Try it ->
Locate the line that contains "(BAVL_IsEmpty o, None))". Print it and every subsequent line through the final line of the records, exactly and only those.

Records provided ->
★ ★ ★ ★ ★ ★ ★
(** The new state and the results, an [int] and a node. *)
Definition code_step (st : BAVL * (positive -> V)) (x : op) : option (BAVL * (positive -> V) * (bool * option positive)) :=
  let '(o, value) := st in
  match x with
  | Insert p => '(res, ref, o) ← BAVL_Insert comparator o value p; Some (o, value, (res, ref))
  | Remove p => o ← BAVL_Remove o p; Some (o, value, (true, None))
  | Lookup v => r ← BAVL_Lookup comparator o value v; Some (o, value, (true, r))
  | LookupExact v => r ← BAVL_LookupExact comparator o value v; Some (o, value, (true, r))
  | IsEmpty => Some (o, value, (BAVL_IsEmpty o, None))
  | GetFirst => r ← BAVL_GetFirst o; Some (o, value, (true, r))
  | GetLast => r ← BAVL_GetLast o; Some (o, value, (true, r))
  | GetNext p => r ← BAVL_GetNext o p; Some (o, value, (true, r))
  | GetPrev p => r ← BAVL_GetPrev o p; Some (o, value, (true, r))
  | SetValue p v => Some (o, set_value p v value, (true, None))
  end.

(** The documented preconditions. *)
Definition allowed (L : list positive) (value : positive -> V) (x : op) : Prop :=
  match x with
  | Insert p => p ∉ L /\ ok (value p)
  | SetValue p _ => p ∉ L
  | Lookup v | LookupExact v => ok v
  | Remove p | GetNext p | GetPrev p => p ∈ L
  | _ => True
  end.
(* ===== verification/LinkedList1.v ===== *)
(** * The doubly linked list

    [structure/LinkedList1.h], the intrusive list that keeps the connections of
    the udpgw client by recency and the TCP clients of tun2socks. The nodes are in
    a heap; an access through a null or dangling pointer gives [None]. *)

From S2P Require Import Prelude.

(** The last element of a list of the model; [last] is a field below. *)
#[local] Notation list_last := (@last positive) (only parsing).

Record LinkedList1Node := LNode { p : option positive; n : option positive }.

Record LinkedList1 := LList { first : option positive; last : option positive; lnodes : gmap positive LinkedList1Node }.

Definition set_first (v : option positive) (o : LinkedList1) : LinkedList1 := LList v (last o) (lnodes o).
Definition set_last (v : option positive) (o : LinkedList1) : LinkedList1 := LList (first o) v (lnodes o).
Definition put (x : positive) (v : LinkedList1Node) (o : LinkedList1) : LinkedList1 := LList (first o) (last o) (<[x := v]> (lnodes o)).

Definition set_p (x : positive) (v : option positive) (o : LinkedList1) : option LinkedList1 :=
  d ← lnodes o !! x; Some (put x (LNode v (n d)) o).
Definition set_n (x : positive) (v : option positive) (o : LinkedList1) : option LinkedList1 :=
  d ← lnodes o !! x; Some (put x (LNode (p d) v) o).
★ ★ ★ ★ ★ ★ ★
Exercise solution ->
  | IsEmpty => Some (o, value, (BAVL_IsEmpty o, None))
  | GetFirst => r ← BAVL_GetFirst o; Some (o, value, (true, r))
  | GetLast => r ← BAVL_GetLast o; Some (o, value, (true, r))
  | GetNext p => r ← BAVL_GetNext o p; Some (o, value, (true, r))
  | GetPrev p => r ← BAVL_GetPrev o p; Some (o, value, (true, r))
  | SetValue p v => Some (o, set_value p v value, (true, None))
  end.

(** The documented preconditions. *)
Definition allowed (L : list positive) (value : positive -> V) (x : op) : Prop :=
  match x with
  | Insert p => p ∉ L /\ ok (value p)
  | SetValue p _ => p ∉ L
  | Lookup v | LookupExact v => ok v
  | Remove p | GetNext p | GetPrev p => p ∈ L
  | _ => True
  end.
(* ===== verification/LinkedList1.v ===== *)
(** * The doubly linked list

    [structure/LinkedList1.h], the intrusive list that keeps the connections of
    the udpgw client by recency and the TCP clients of tun2socks. The nodes are in
    a heap; an access through a null or dangling pointer gives [None]. *)

From S2P Require Import Prelude.

(** The last element of a list of the model; [last] is a field below. *)
#[local] Notation list_last := (@last positive) (only parsing).

Record LinkedList1Node := LNode { p : option positive; n : option positive }.

Record LinkedList1 := LList { first : option positive; last : option positive; lnodes : gmap positive LinkedList1Node }.

Definition set_first (v : option positive) (o : LinkedList1) : LinkedList1 := LList v (last o) (lnodes o).
Definition set_last (v : option positive) (o : LinkedList1) : LinkedList1 := LList (first o) v (lnodes o).
Definition put (x : positive) (v : LinkedList1Node) (o : LinkedList1) : LinkedList1 := LList (first o) (last o) (<[x := v]> (lnodes o)).

Definition set_p (x : positive) (v : option positive) (o : LinkedList1) : option LinkedList1 :=
  d ← lnodes o !! x; Some (put x (LNode v (n d)) o).
Definition set_n (x : positive) (v : option positive) (o : LinkedList1) : option LinkedList1 :=
  d ← lnodes o !! x; Some (put x (LNode (p d) v) o).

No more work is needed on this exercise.